> [What is needed] Given the listing that follows, report all lines in which the string "Hfill" occurs.
==== Data supplied ====
(* ===== verification/CmdRun.v ===== *)
(** * The commands on one database

    Any sequence of commands on lists and on strings, from any clients, on a
    database in which every key has a value of one type: it does what the same
    commands do on a map of keys, the database stays well typed, and every
    change is signalled and counted. *)

From stdpp Require Import gmap.
From S2P Require Import Prelude.
From S2P Require Import NumConv.
From S2P Require Import Quicklist.
From S2P Require Import QuicklistNode.
From S2P Require Import QuicklistRun.
From S2P Require Import ListType.
From S2P Require Import ListSpec.
From S2P Require Import Dict.
From S2P Require Import DictSpec.
From S2P Require Import DictMap.
From S2P Require Import Keyspace.
From S2P Require Import KeyspaceSpec.
From S2P Require Import StrType.
From S2P Require Import ListCmd.
From S2P Require Import ListAbs.
From S2P Require Import ListStep.
From S2P Require Import ListEffect.
From S2P Require Import ZsetSpec.
From S2P Require Import ListRun.
From S2P Require Import StrCmd.
From S2P Require Import StrAbs.
From S2P Require Import StrStep.
From S2P Require Import StrCmdSpec.
From S2P Require Import StrEffect.
From S2P Require Import StrRun.
Import NumConv QlNode QlRun StrType ListType ListSpec Dict DictSpec DictMap Keyspace KsSpec ListCmd ListAbs ListStep ListEffect StrCmd StrStep StrCmdSpec.

Module CmdRun.

Inductive call := ListCall (c : ListRun.call) | StrCall (c : StrRun.call).

Definition environment_of (c : call) : environment := match c with ListCall c => ListRun.server c | StrCall c => StrRun.server c end.
Definition is_list_call (c : call) : Prop := match c with ListCall _ => True | StrCall _ => False end.

Section Run.
Context `{Allocator} `{Quicklist.LzfMemory} (packed_threshold : Z) (conf : ListType.redisServer) (sconf : strconf) (ty : dictType sds) (access : Z -> Z) (initial_lru : Z).
Context (milliseconds : sds -> option Z) (ztrymalloc : Z -> bool).

Definition proc (c : call) : C unit :=
  match c with
  | ListCall c => ListRun.proc packed_threshold conf ty access initial_lru milliseconds c
  | StrCall c => StrRun.proc sconf ty access initial_lru ztrymalloc c
  end.

Fixpoint run (cs : list call) : C unit := match cs with [] => mret tt | c :: cs => proc c ;; run cs end.

End Run.

(** ** The same commands on the abstract keyspace *)

Section Abstract.
Context (sconf : strconf) (milliseconds : sds -> option Z) (ztrymalloc : Z -> bool).

Definition spec (c : call) : S unit :=
  match c with
  | ListCall c => ListRun.spec milliseconds c
  | StrCall c => StrRun.spec sconf ztrymalloc c
  end.

Fixpoint steps (cs : list call) : S unit := match cs with [] => mret tt | c :: cs => spec c ;; steps cs end.

Definition allowed (c : call) : Prop := match c with ListCall c => ListRun.allowed c | StrCall c => StrRun.allowed sconf c end.

(** The lists stay below 512 MB, the strings below 2^62 bytes, and the keys
    below 2^59. *)
Fixpoint within (cs : list call) (a : astate content) : Prop :=
  match cs with [] => True | c :: cs => allowed c /\ small a /\ within cs (result (spec c) a) end.

Lemma spec_full c a : allowed c -> full a -> full (result (spec c) a).
Proof. destruct c as [c|c]; intros Hc Hf; [eapply effect_full; [by apply ListRun.spec_effective|done]|by apply StrEffect.sound_full; [apply StrRun.spec_sound|]]. Qed.

Lemma spec_signalled c a : allowed c -> full a -> exists es, grows a (result (spec c) a) es /\ l_dirty (alog a) <= l_dirty (alog (result (spec c) a)) /\
  forall k, store (result (spec c) a) !! k <> store a !! k -> SignalModified k ∈ es /\ (l_dirty (alog a) < l_dirty (alog (result (spec c) a)) \/ exists b, PropagateDeletion k b ∈ es).
Proof. destruct c as [c|c]; intros Hc Hf; [eapply effect_signalled; by apply ListRun.spec_effective|by apply StrEffect.sound_signalled, StrRun.spec_sound]. Qed.

Lemma steps_other cs : forall a k c t, full a -> within cs a -> Forall is_list_call cs -> Forall (fun x => hidden (environment_of x) t = false) cs ->
  other c -> store a !! k = Some (c, t) -> store (result (steps cs) a) !! k = Some (c, t).
Proof.
  induction cs as [|x cs IH]; intros a k c t Hf Hin Hl Hh Ho Hk; [done|]. destruct Hin as (Hx & Hsm & Hin). apply Forall_cons in Hh as [Hh0 Hh], Hl as [Hl0 Hl]. cbn [steps]. rewrite result_bind.
  apply IH; [by apply spec_full|done..|]. destruct x as [x|x]; [|done]. by eapply effect_other; [apply ListRun.spec_effective|..].
Qed.

End Abstract.

(** ** Refinement *)

Section Refine.
Context `{Allocator} `{Quicklist.LzfMemory} (packed_threshold : Z) (conf : ListType.redisServer) (sconf : strconf) (ty : dictType sds) `{!DictLaws ty} (access : Z -> Z) (initial_lru : Z).
Context (Hfill : INT32_MIN < list_max_listpack_size conf <= INT32_MAX) (Hbulk : 0 <= proto_max_bulk_len sconf <= LLONG_MAX) (milliseconds : sds -> option Z) (ztrymalloc : Z -> bool).

#[local] Set Default Proof Using "All".
#[local] Notation sim := (sim ty).
#[local] Notation proc := (proc packed_threshold conf sconf ty access initial_lru milliseconds ztrymalloc).
#[local] Notation run := (run packed_threshold conf sconf ty access initial_lru milliseconds ztrymalloc).
#[local] Notation spec := (spec sconf milliseconds ztrymalloc).
#[local] Notation steps := (steps sconf milliseconds ztrymalloc).
#[local] Notation within := (within sconf milliseconds ztrymalloc).

Lemma call_refines c w a : allowed sconf c -> small a -> full a -> sim w a -> refines ty (proc c) (spec c) w a.
Proof. intros Hc Hsm Hf Hs. destruct c as [c|c]; [by apply ListRun.proc_refines|by apply StrRun.str_proc_refines]. Qed.

Lemma calls_refine cs : forall w a, full a -> within cs a -> sim w a -> exists w', run cs w = Some (tt, w') /\ sim w' (result (steps cs) a) /\ full (result (steps cs) a).
Proof.
  induction cs as [|c cs IH]; intros w a Hf Hin Hs; [by exists w|]. destruct Hin as (Hc & Hsm & Hin). destruct (call_refines c w a Hc Hsm Hf Hs) as ([] & w1 & Hp & Hs1).
  destruct (IH w1 (result (spec c) a)) as (w' & Hr & Hs' & Hf'); [by apply (spec_full sconf)|done|done|]. exists w'. cbn [CmdRun.run CmdRun.steps]. rewrite result_bind. split; [|done]. unfold mbind, K_bind. by rewrite Hp.
Qed.

End Refine.

(** ** A database *)

(** The values in a database: an object for every key, lists with elements
    and in one of their encodings, and no object twice. *)
Definition typed (w : world value) : Prop :=
  (forall k ad, dict_map (w_dict w) !! k = Some ad -> exists ob, heap w !! ad = Some ob /\
    match ptr ob with VList o => exists xs, is_list o xs /\ xs <> [] | VStr v => exists s, is_str v s | VOther t => t <> OBJ_LIST /\ t <> OBJ_STRING end) /\
  (forall k, is_Some (dict_map (w_expires w) !! k) -> is_Some (dict_map (w_dict w) !! k)) /\
  (forall k1 k2 ad, dict_map (w_dict w) !! k1 = Some ad -> dict_map (w_dict w) !! k2 = Some ad -> k1 = k2) /\
  (forall ad, is_Some (heap w !! ad) -> exists k, dict_map (w_dict w) !! k = Some ad).

Lemma sim_typed ty w a : sim ty w a -> full a -> typed w.
Proof.
  intros [_ _ Hk Hd Hh _] Hf. split; [|split; [|split; [done|intros ad [ob E]; by eapply Hh]]].
  - intros k ad E. specialize (Hk k). rewrite E in Hk. destruct Hk as (ob & x & Ho & Hv & Hs). exists ob. split; [done|]. specialize (Hf _ _ _ Hs). destruct (ptr ob) as [o|v|t], x as [xs|s|t']; try done; [by exists xs|by exists s|]. destruct Hv as [-> _]. done.
  - intros k [t Ht]. specialize (Hk k). destruct (dict_map (w_dict w) !! k); [done|]. destruct Hk as [_ Hn]. congruence.
Qed.



(** C6: every key that a command on lists or strings changes, creates or
    deletes is signalled to the clients that watch it, and the change is
    counted for persistence and replication, or the key expired and its
    deletion is propagated; a command on lists keeps the time to expire of a
    key that did not expire and is still there. *)
Theorem command_signals `{Allocator} `{Quicklist.LzfMemory} packed_threshold conf sconf ty `{!DictLaws ty} access initial_lru milliseconds ztrymalloc c w a :
  INT32_MIN < list_max_listpack_size conf <= INT32_MAX -> 0 <= proto_max_bulk_len sconf <= LLONG_MAX -> full a -> allowed sconf c -> small a -> sim ty w a ->
  exists w' a' es, proc packed_threshold conf sconf ty access initial_lru milliseconds ztrymalloc c w = Some (tt, w') /\ sim ty w' a' /\
    events w' = events w ++ es /\ dirty w <= dirty w' /\
    (forall k, store a' !! k <> store a !! k -> SignalModified k ∈ es /\ (dirty w < dirty w' \/ exists b, PropagateDeletion k b ∈ es)) /\
    (is_list_call c -> forall k x t y t', store a !! k = Some (x, t) -> hidden (environment_of c) t = false -> store a' !! k = Some (y, t') -> t' = t).
Proof.
  intros Hfill Hbulk Hf Hc Hsm Hs. destruct (call_refines packed_threshold conf sconf ty access initial_lru Hfill Hbulk milliseconds ztrymalloc c w a Hc Hsm Hf Hs) as ([] & w' & Hp & Hs').
  destruct (spec_signalled sconf milliseconds ztrymalloc c a Hc Hf) as (es & Hg & Hd & Hk). unfold grows in Hg. rewrite <- (sim_log _ _ _ Hs), <- (sim_log _ _ _ Hs') in *. eexists w', _, es. split; [done|]. split; [done|]. split; [done|]. split; [done|]. split; [done|].
  intros Hl k x t y t'. destruct c as [c|c]; [|done]. apply (effect_time (ListRun.server c)). by apply ListRun.spec_effective.
Qed.

(** ** The limits are decidable *)

#[local] Existing Instances ListRun.allowed_dec ListRun.small_dec ListRun.full_dec ListRun.args_ok_dec ListRun.may_write_dec.

#[export] Instance time_fits_dec server flags tunit e : Decision (time_fits server flags tunit e).
Proof. unfold time_fits. destruct (string2ll e); apply _. Defined.

#[export] Instance expire_dec (o : option sds) (P : sds -> Prop) `{!forall e, Decision (P e)} : Decision (forall e, o = Some e -> P e).
Proof. destruct o as [e|]; [destruct (decide (P e)) as [Hp|Hn]; [left; by intros e' [= <-]|right; intros Ha; by apply Hn, Ha]|by left]. Defined.

#[export] Instance str_limits_dec sconf c : Decision (StrRun.in_limits sconf c).
Proof.
  unfold StrRun.in_limits, set_limits, getex_limits, setrange_limits. destruct (StrRun.cmd c); try apply _; try (destruct (parse_options _ _ _); apply _). destruct (string2ll _); apply _.
Defined.

#[export] Instance str_allowed_dec sconf c : Decision (StrRun.allowed sconf c).
Proof. unfold StrRun.allowed. apply _. Defined.

#[export] Instance call_allowed_dec sconf c : Decision (allowed sconf c).
Proof. destruct c; cbn [allowed]; apply _. Defined.

#[export] Instance within_dec sconf milliseconds ztrymalloc cs : forall a, Decision (within sconf milliseconds ztrymalloc cs a).
Proof. induction cs as [|c cs IH]; intros a; cbn [within]; [apply _|]. pose proof (IH (result (spec sconf milliseconds ztrymalloc c) a)). apply _. Defined.

(** ** An example *)

#[local] Existing Instance ZsetSpec.sds_type_laws.

Definition sconf0 : strconf := {| no_shared_integers := false; proto_max_bulk_len := 2 ^ 29 |}.
Definition ask (c : StrRun.command) (args : list sds) : StrRun.call := {| StrRun.cmd := c; StrRun.argv := args; StrRun.can := DICT_RESIZE_ENABLE; StrRun.server := ListRun.master; StrRun.aof_client := false |}.

(** The commands on lists of ListRun.v, and commands on strings, some of them
    on the same keys. *)
Definition strings : list call :=
  [ StrCall (ask StrRun.SET [[115; 101; 116]; [115]; [49; 48]; [69; 88]; [49; 48; 48]]);
    StrCall (ask StrRun.INCR [[105; 110; 99; 114]; [115]]);
    StrCall (ask StrRun.APPEND [[97; 112; 112; 101; 110; 100]; [115]; [97; 98; 99]]);
    StrCall (ask StrRun.SETRANGE [[115; 101; 116; 114; 97; 110; 103; 101]; [115]; [49]; [122; 122]]);
    StrCall (ask StrRun.GETRANGE [[103; 101; 116; 114; 97; 110; 103; 101]; [115]; [45; 52]; [45; 49]]);
    StrCall (ask StrRun.INCRBY [[105; 110; 99; 114; 98; 121]; [115]; [53]]);
    StrCall (ask StrRun.GET [[103; 101; 116]; [115]]);
    StrCall (ask StrRun.MSETNX [[109; 115; 101; 116; 110; 120]; [97]; [111; 104; 109; 121; 116; 101; 120; 116]; [98]; [109; 121; 110; 101; 119; 116; 101; 120; 116]; [97]; [111; 104; 109; 121; 116; 101; 120; 116]]);
    StrCall (ask StrRun.MGET [[109; 103; 101; 116]; [97]; [98]; [107]]);
    StrCall (ask StrRun.LCS [[108; 99; 115]; [97]; [98]; [73; 68; 88]; [77; 73; 78; 77; 65; 84; 67; 72; 76; 69; 78]; [52]]);
    StrCall (ask StrRun.LCS [[108; 99; 115]; [97]; [98]]);
    StrCall (ask StrRun.STRLEN [[115; 116; 114; 108; 101; 110]; [97]]);
    StrCall (ask StrRun.GETEX [[103; 101; 116; 101; 120]; [97]; [80; 88; 65; 84]; [50; 48; 48; 48]]);
    StrCall (ask StrRun.SET [[115; 101; 116]; [107]; [118]; [75; 69; 69; 80; 84; 84; 76]; [71; 69; 84]]);
    StrCall (ask StrRun.SET [[115; 101; 116]; [107]; [118]; [78; 88]]);
    StrCall (ask StrRun.SETEX [[115; 101; 116; 101; 120]; [116]; [55]; [118]]);
    StrCall (ask StrRun.GETSET [[103; 101; 116; 115; 101; 116]; [116]; [119]]);
    StrCall (ask StrRun.DECRBY [[100; 101; 99; 114; 98; 121]; [110]; [55]]);
    StrCall (ask StrRun.GETDEL [[103; 101; 116; 100; 101; 108]; [116]]);
    StrCall (ask StrRun.GETEX [[103; 101; 116; 101; 120]; [98]; [69; 88; 65; 84]; [49]]) ].
Definition session : list call := (ListCall <$> ListRun.session) ++ strings ++ (ListCall <$> ListRun.session).



(** A key that is set for 100 seconds. *)
Definition set0 : call := StrCall (ask StrRun.SET [[115; 101; 116]; [115]; [49; 48]; [69; 88]; [49; 48; 48]]).

Lemma command_signals_witness :
  exists w' a' es, @proc alloc_16 Quicklist.lzf_memory0 64 ListRun.conf0 sconf0 ZsetSpec.sds_type (fun _ => 7) 7 string2ll (fun _ => true) set0 ListRun.db0 = Some (tt, w') /\ sim ZsetSpec.sds_type w' a' /\
    events w' = events ListRun.db0 ++ es /\ dirty ListRun.db0 <= dirty w' /\
    (forall k, store a' !! k <> store ListRun.state0 !! k -> SignalModified k ∈ es /\ (dirty ListRun.db0 < dirty w' \/ exists b, PropagateDeletion k b ∈ es)) /\
    (is_list_call set0 -> forall k x t y t', store ListRun.state0 !! k = Some (x, t) -> hidden (environment_of set0) t = false -> store a' !! k = Some (y, t') -> t' = t).
Proof.
  apply (@command_signals alloc_16 Quicklist.lzf_memory0 64 ListRun.conf0 sconf0 ZsetSpec.sds_type _ (fun _ => 7) 7 string2ll (fun _ => true) set0 ListRun.db0 ListRun.state0);
    [done|done|apply (bool_decide_unpack _); vm_compute; exact I|apply (bool_decide_unpack _); vm_compute; exact I|apply (bool_decide_unpack _); vm_compute; exact I|apply ListRun.db0_sim].
Defined.

End CmdRun.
====
> [Result of this exercise]
Context (Hfill : INT32_MIN < list_max_listpack_size conf <= INT32_MAX) (Hbulk : 0 <= proto_max_bulk_len sconf <= LLONG_MAX) (milliseconds : sds -> option Z) (ztrymalloc : Z -> bool).
  intros Hfill Hbulk Hf Hc Hsm Hs. destruct (call_refines packed_threshold conf sconf ty access initial_lru Hfill Hbulk milliseconds ztrymalloc c w a Hc Hsm Hf Hs) as ([] & w' & Hp & Hs').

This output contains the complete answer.